A lightbulb just went off in my head while reading this news story out of Lancaster, PA about a woman who is suing her psychologist for allegedly implanting false memories of Satanic ritual abuse. No, the lightbulb wasn’t me remembering some long-buried trauma. Quite the opposite. It was more of a professional question for all you hypnotists and psychotherapists out there.

Namely, this whole idea of a “false memory syndrome” seems to be gaining some popularity these days. But I’ve only ever heard it used in a negative context. Usually it’s designed to make survivors of alleged ritual abuse or alien abduction sound like they made the whole thing up. Now, I don’t want to get into a long drawn-out argument about whether or not it’s all in their heads. What I want to know is - for people who think that memories really can be “implanted” in this way, how come they are always traumas of the worst kind? If this is a viable psychological technique, do people use it to implant happy memories into their past?
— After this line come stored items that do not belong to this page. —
(* ===== verification/FIFO.v ===== *)
(** [client/cache/fifo.go] of the vendored Kubernetes client: the queue the rate
    limiter is built on.

    Every method runs under the queue's lock.  [Pop] answers [Block] when it
    goes to [cond.Wait()] with nothing queued; the keys of deleted items it has
    skipped before that are gone from the queue. *)

From stdpp Require Import gmap strings list.
From S2P Require Import Prelude.

Record FIFO (obj : Type) := mkFIFO {
  items : gmap string obj;
  queue : list string;
  populated : bool;
  initialPopulationCount : nat
}.
Arguments mkFIFO {obj} _ _ _ _.
Arguments items {obj} _.
Arguments queue {obj} _.
Arguments populated {obj} _.
Arguments initialPopulationCount {obj} _.

Section FIFO.
Context {obj : Type} (keyFunc : obj → error + string).
Local Abbreviation FIFO := (FIFO obj).

Definition NewFIFO : FIFO := mkFIFO ∅ [] false 0.

Definition set_populated (f : FIFO) : FIFO :=
  mkFIFO (items f) (queue f) true (initialPopulationCount f).
Definition set_items (i : gmap string obj) (f : FIFO) : FIFO :=
  mkFIFO i (queue f) (populated f) (initialPopulationCount f).
Definition set_queue (q : list string) (f : FIFO) : FIFO :=
  mkFIFO (items f) q (populated f) (initialPopulationCount f).
Definition set_initialPopulationCount (n : nat) (f : FIFO) : FIFO :=
  mkFIFO (items f) (queue f) (populated f) n.

Definition HasSynced : M FIFO bool :=
  gets (λ f, populated f && bool_decide (initialPopulationCount f = 0)).

Definition Add (o : obj) : M FIFO (option error) :=
  match keyFunc o with
  | inl err => mret (Some (KeyError err))
  | inr id =>
      modify set_populated ;;
      modify (λ f, match items f !! id with
                   | None => set_queue (queue f ++ [id]) f
                   | Some _ => f
                   end) ;;
      modify (λ f, set_items (<[id := o]> (items f)) f) ;;
      mret None
  end.

Definition AddIfNotPresent (o : obj) : M FIFO (option error) :=
  match keyFunc o with
  | inl err => mret (Some (KeyError err))
  | inr id =>
      modify set_populated ;;
      exists_ ← gets (λ f, items f !! id);
      match exists_ with
      | Some _ => mret None
      | None =>
          modify (λ f, set_items (<[id := o]> (items f)) (set_queue (queue f ++ [id]) f)) ;;
          mret None
      end
  end.

Definition Update (o : obj) : M FIFO (option error) := Add o.

Definition Delete (o : obj) : M FIFO (option error) :=
  match keyFunc o with
  | inl err => mret (Some (KeyError err))
  | inr id =>
      modify set_populated ;;
      modify (λ f, set_items (delete id (items f)) f) ;;
      mret None
  end.

(** [Pop]'s loop, over the keys still queued. *)
Fixpoint Pop_loop (q : list string) (f : FIFO) : outcome FIFO obj :=
  match q with
  | [] => Block (set_queue [] f)
  | id :: q' =>
      let f := set_queue q' f in
      let f := if decide (0 < initialPopulationCount f)
               then set_initialPopulationCount (initialPopulationCount f - 1) f else f in
      match items f !! id with
      | None => Pop_loop q' f
      | Some item => Ret item (set_items (delete id (items f)) f)
      end
  end.

Definition Pop : M FIFO obj := λ f, Pop_loop (queue f) f.

Fixpoint Replace_loop (list : list obj) (new : gmap string obj) : error + gmap string obj :=
  match list with
  | [] => inr new
  | item :: list =>
      match keyFunc item with
      | inl err => inl (KeyError err)
      | inr key => Replace_loop list (<[key := item]> new)
      end
  end.

Definition Replace `{!MapOrder} (list : list obj) (resourceVersion : string)
    : M FIFO (option error) :=
  match Replace_loop list ∅ with
  | inl err => mret (Some err)
  | inr new =>
      modify (λ f, if populated f then f
                   else set_initialPopulationCount (size new) (set_populated f)) ;;
      modify (λ f, set_queue (map_range new) (set_items new f)) ;;
      mret None
  end.

Definition List `{!MapOrder} (f : FIFO) : list obj := omap (λ key, items f !! key) (map_range (items f)).
Definition ListKeys `{!MapOrder} (f : FIFO) : list string := map_range (items f).
Definition GetByKey (key : string) (f : FIFO) : error + option obj := inr (items f !! key).
Definition Get (o : obj) (f : FIFO) : error + option obj :=
  match keyFunc o with
  | inl err => inl (KeyError err)
  | inr key => GetByKey key f
  end.

(** The property [FIFO]'s comment says its methods depend on, in the direction
    that [Delete] leaves true: the items in the set are in the queue. *)
Record fifo_wf (f : FIFO) : Prop := {
  fifo_items id : is_Some (items f !! id) → id ∈ queue f
}.
End FIFO.
(* ===== verification/EventQueue.v ===== *)
(** [util/cache/eventqueue.go]: the queue of compressed watch events.

    The queue is written against the interface [StoreOps] of the backing store,
    as the Go struct is against [kcache.Store]; its theorems
    ([EventQueueFacts.v], [EventQueueSpec.v]) use only [StoreLaws].

    Every method runs under [eq.lock], so it is one transition of the state.
    [cond] counts the calls of [eq.cond.Broadcast()], which is what a waiting
    [Pop] can observe of the condition variable.  [Pop] answers [Block] when it
    goes to [cond.Wait()]: the lock is released with the state unchanged, and
    the thread runs [Pop]'s loop again after a broadcast. *)

From stdpp Require Import gmap strings list.
From S2P Require Import Prelude Types KStore.

(** [type watchEventEffect]. *)
Inductive watchEventEffect : Type :=
| watchEventEffectAdd | watchEventEffectCompress | watchEventEffectDelete.

#[export] Instance watchEventEffect_eq_dec : EqDecision watchEventEffect.
Proof. solve_decision. Defined.

(** The two-level maps, as functions of both keys; [None] is an absent entry. *)
Definition watchEventEffectMatrix (queued new : EventType) : option watchEventEffect :=
  match queued, new with
  | Added, Modified => Some watchEventEffectCompress
  | Added, Deleted => Some watchEventEffectDelete
  | Modified, Modified => Some watchEventEffectCompress
  | Modified, Deleted => Some watchEventEffectCompress
  | _, _ => None
  end.

Definition watchEventCompressionMatrix (queued new : EventType) : option EventType :=
  match queued, new with
  | Added, Modified => Some Added
  | Modified, Modified => Some Modified
  | Modified, Deleted => Some Deleted
  | _, _ => None
  end.

Record EventQueue (S : Type) := mkEventQueue {
  store : S;
  events : gmap string EventType;
  queue : list string;
  lastReplaceKey : string;
  cond : nat
}.
Arguments mkEventQueue {S} _ _ _ _ _.
Arguments store {S} _.
Arguments events {S} _.
Arguments queue {S} _.
Arguments lastReplaceKey {S} _.
Arguments cond {S} _.

Section EventQueue.
Context {obj S : Type} `{!StoreOps S obj} (keyFn : obj → error + string).
Local Abbreviation EventQueue := (EventQueue S).

Definition set_store (s : S) (eq : EventQueue) : EventQueue :=
  mkEventQueue s (events eq) (queue eq) (lastReplaceKey eq) (cond eq).
Definition set_events (ev : gmap string EventType) (eq : EventQueue) : EventQueue :=
  mkEventQueue (store eq) ev (queue eq) (lastReplaceKey eq) (cond eq).
Definition set_queue (q : list string) (eq : EventQueue) : EventQueue :=
  mkEventQueue (store eq) (events eq) q (lastReplaceKey eq) (cond eq).
Definition set_lastReplaceKey (k : string) (eq : EventQueue) : EventQueue :=
  mkEventQueue (store eq) (events eq) (queue eq) k (cond eq).
Definition Broadcast (eq : EventQueue) : EventQueue :=
  mkEventQueue (store eq) (events eq) (queue eq) (lastReplaceKey eq) (Datatypes.S (cond eq)).

(** [updateStore]. *)
Definition updateStore (key : string) (o : obj) (eventType : EventType)
    : M EventQueue (option error) := λ eq,
  if decide (eventType = Deleted) then Ret None eq
  else
    let '(err, st) :=
      if decide (eventType = Added) then store_Add o (store eq)
      else store_Update o (store eq) in
    Ret err (set_store st eq).

(** [queueWithout]. *)
Definition queueWithout (key : string) (eq : EventQueue) : list string :=
  filter (λ qkey, qkey ≠ key) (queue eq).

(** The [switch effect] of [handleEvent]. *)
Definition realizeEffect (key : string) (queuedEventType : option EventType)
    (newEventType : EventType) (effect : watchEventEffect) : M EventQueue unit :=
  match effect with
  | watchEventEffectAdd =>
      modify (λ eq, Broadcast (set_queue (queue eq ++ [key])
                                 (set_events (<[key := newEventType]> (events eq)) eq)))
  | watchEventEffectCompress =>
      match queuedEventType ≫= λ q, watchEventCompressionMatrix q newEventType with
      | None => panic "Invalid state transition"
      | Some t => modify (λ eq, set_events (<[key := t]> (events eq)) eq)
      end
  | watchEventEffectDelete =>
      modify (λ eq, set_queue (queueWithout key eq)
                      (set_events (delete key (events eq)) eq))
  end.

(** [handleEvent]. *)
Definition handleEvent (o : obj) (newEventType : EventType) : M EventQueue (option error) :=
  match keyFn o with
  | inl err => mret (Some err)
  | inr key =>
      queuedEventType ← gets (λ eq, events eq !! key);
      match (match queuedEventType with
             | None => Some watchEventEffectAdd
             | Some q => watchEventEffectMatrix q newEventType
             end) with
      | None => panic "Invalid state transition"
      | Some effect =>
          err ← updateStore key o newEventType;
          match err with
          | Some err => mret (Some err)
          | None => realizeEffect key queuedEventType newEventType effect ;; mret None
          end
      end
  end.

Definition Cancel : M EventQueue unit := modify Broadcast.

Definition Add (o : obj) : M EventQueue (option error) := handleEvent o Added.
Definition Update (o : obj) : M EventQueue (option error) := handleEvent o Modified.
Definition Delete (o : obj) : M EventQueue (option error) := handleEvent o Deleted.

(** [List]: the objects of the queued keys, in queue order. *)
Fixpoint List_loop (keys : list string) (s : S) : string + list obj :=
  match keys with
  | [] => inr []
  | key :: keys =>
      match store_GetByKey key s with
      | inl err => inl "Failure to get by key"
      | inr None => inl "Tried to list an ID not in backing store"
      | inr (Some item) =>
          match List_loop keys s with
          | inl msg => inl msg
          | inr items => inr (item :: items)
          end
      end
  end.

Definition List_ : M EventQueue (list obj) := λ eq,
  match List_loop (queue eq) (store eq) with
  | inl msg => Panic msg eq
  | inr items => Ret items eq
  end.

(** [list := make([]string, 0, len(eq.queue)); copy(list, eq.queue)]: [copy] copies no more
    elements than [list] has. *)
Definition ListKeys : M EventQueue (list string) := gets (λ eq, let list := [] in go_copy list (queue eq)).

Definition ContainedIDs : M EventQueue (gset string) := gets (λ eq, list_to_set (queue eq)).

(** [GetByKey] and [Get]: the item, if it exists, and the error. *)
Definition GetByKey (key : string) : M EventQueue (error + option obj) := λ eq,
  match events eq !! key with
  | None => Ret (inr None) eq
  | Some _ => Ret (store_GetByKey key (store eq)) eq
  end.

Definition Get (o : obj) : M EventQueue (error + option obj) :=
  match keyFn o with
  | inl err => mret (inl err)
  | inr key => GetByKey key
  end.

(** What [Pop] answers: the event type, the object and the error. *)
Definition pop_result : Type := EventType * option obj * option error.

(** The body of [Pop]'s loop after the wait, with its own test of the length. *)
Definition Pop_body : M EventQueue pop_result := λ eq,
  match queue eq with
  | [] => Ret (Error, None, Some EventQueueStopped) eq
  | key :: rest =>
      let eq := set_queue rest eq in
      let eventType := default NoEvent (events eq !! key) in
      let eq := set_events (delete key (events eq)) eq in
      let eq :=
        if bool_decide (lastReplaceKey eq ≠ "") && bool_decide (lastReplaceKey eq = key)
        then set_lastReplaceKey "" eq else eq in
      match store_GetByKey key (store eq) with
      | inl err => Ret (Error, None, Some err) eq
      | inr None => Panic "Pop() of key not in store" eq
      | inr (Some o) =>
          if decide (eventType = Deleted) then
            let '(err, st) := store_Delete o (store eq) in
            let eq := set_store st eq in
            match err with
            | Some err => Ret (Error, None, Some err) eq
            | None => Ret (eventType, Some o, None) eq
            end
          else Ret (eventType, Some o, None) eq
      end
  end.

(** [Pop]: [for len(eq.queue) == 0 { eq.cond.Wait() }], then the body. *)
Definition Pop : M EventQueue pop_result := λ eq,
  if decide (length (queue eq) = 0) then Block eq else Pop_body eq.

(** The loop of [Replace] over the objects. *)
Fixpoint Replace_loop (objects : list obj) : M EventQueue (option error) :=
  match objects with
  | [] => mret None
  | o :: objects =>
      match keyFn o with
      | inl err => mret (Some err)
      | inr key =>
          modify (λ eq, set_events (<[key := Modified]> (events eq))
                          (set_queue (queue eq ++ [key]) eq)) ;;
          Replace_loop objects
      end
  end.

Definition Replace (objects : list obj) (resourceVersion : string)
    : M EventQueue (option error) :=
  modify (λ eq, set_queue [] (set_events ∅ eq)) ;;
  err ← Replace_loop objects;
  match err with
  | Some err => mret (Some err)
  | None =>
      err ← (λ eq, let '(err, st) := store_Replace objects resourceVersion (store eq) in
                   Ret err (set_store st eq));
      match err with
      | Some err => mret (Some err)
      | None =>
          modify (λ eq,
            match last (queue eq) with
            | Some k => Broadcast (set_lastReplaceKey k eq)
            | None => set_lastReplaceKey "" eq
            end) ;;
          mret None
      end
  end.

Definition ListConsumed : M EventQueue bool :=
  gets (λ eq, bool_decide (lastReplaceKey eq = "")).

Definition NewEventQueueForStore (s : S) : EventQueue := mkEventQueue s ∅ [] "" 0.
End EventQueue.

(** [NewEventQueue]: the queue over a fresh [kcache.NewStore]. *)
Definition NewEventQueue {obj} : EventQueue (Cache.cacheStorage (obj := obj)) :=
  mkEventQueue Cache.NewStore ∅ [] "" 0.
What would happen if that suddenly came into fashion in psychotherapy? People could go to a specialist and begin to remember a time they made out with a super-model, or went to Disney World, or you name it! I once read a news article about something similar. It was about a retail/ad specialist company who’d been doing research to retro-actively modify people’s memories about shopping experiences. Say you had a bad time at a store and vowed never to come back again. They were looking at ways to convince you that you’d actually had a good time, and to change your own perceptions of your memories and yourself. The weirdest part is that I can’t for the life of me remember where I found that article, and I’m usually really good at tracking that sort of thing down… Maybe there was some kind of crazy trigger in the article that screwed with my memory around it. Wouldn’t that be a kick in the pants? Does it creep anybody else out that companies are trying to fuck with your own memories?

Hm, now that I think of it, I guess this was part of the plotline more or less of Eternal Sunshine of the Spotless Mind. Except that was more about taking out painful memories, rather than putting in happy new ones. Aside from any possible psychological methods to add or subtract memories though, as technology advances, it seems like we’ll almost certainly see this sort of thing come into our lives in the near future. Memories for sale. Would you buy? Would you sell?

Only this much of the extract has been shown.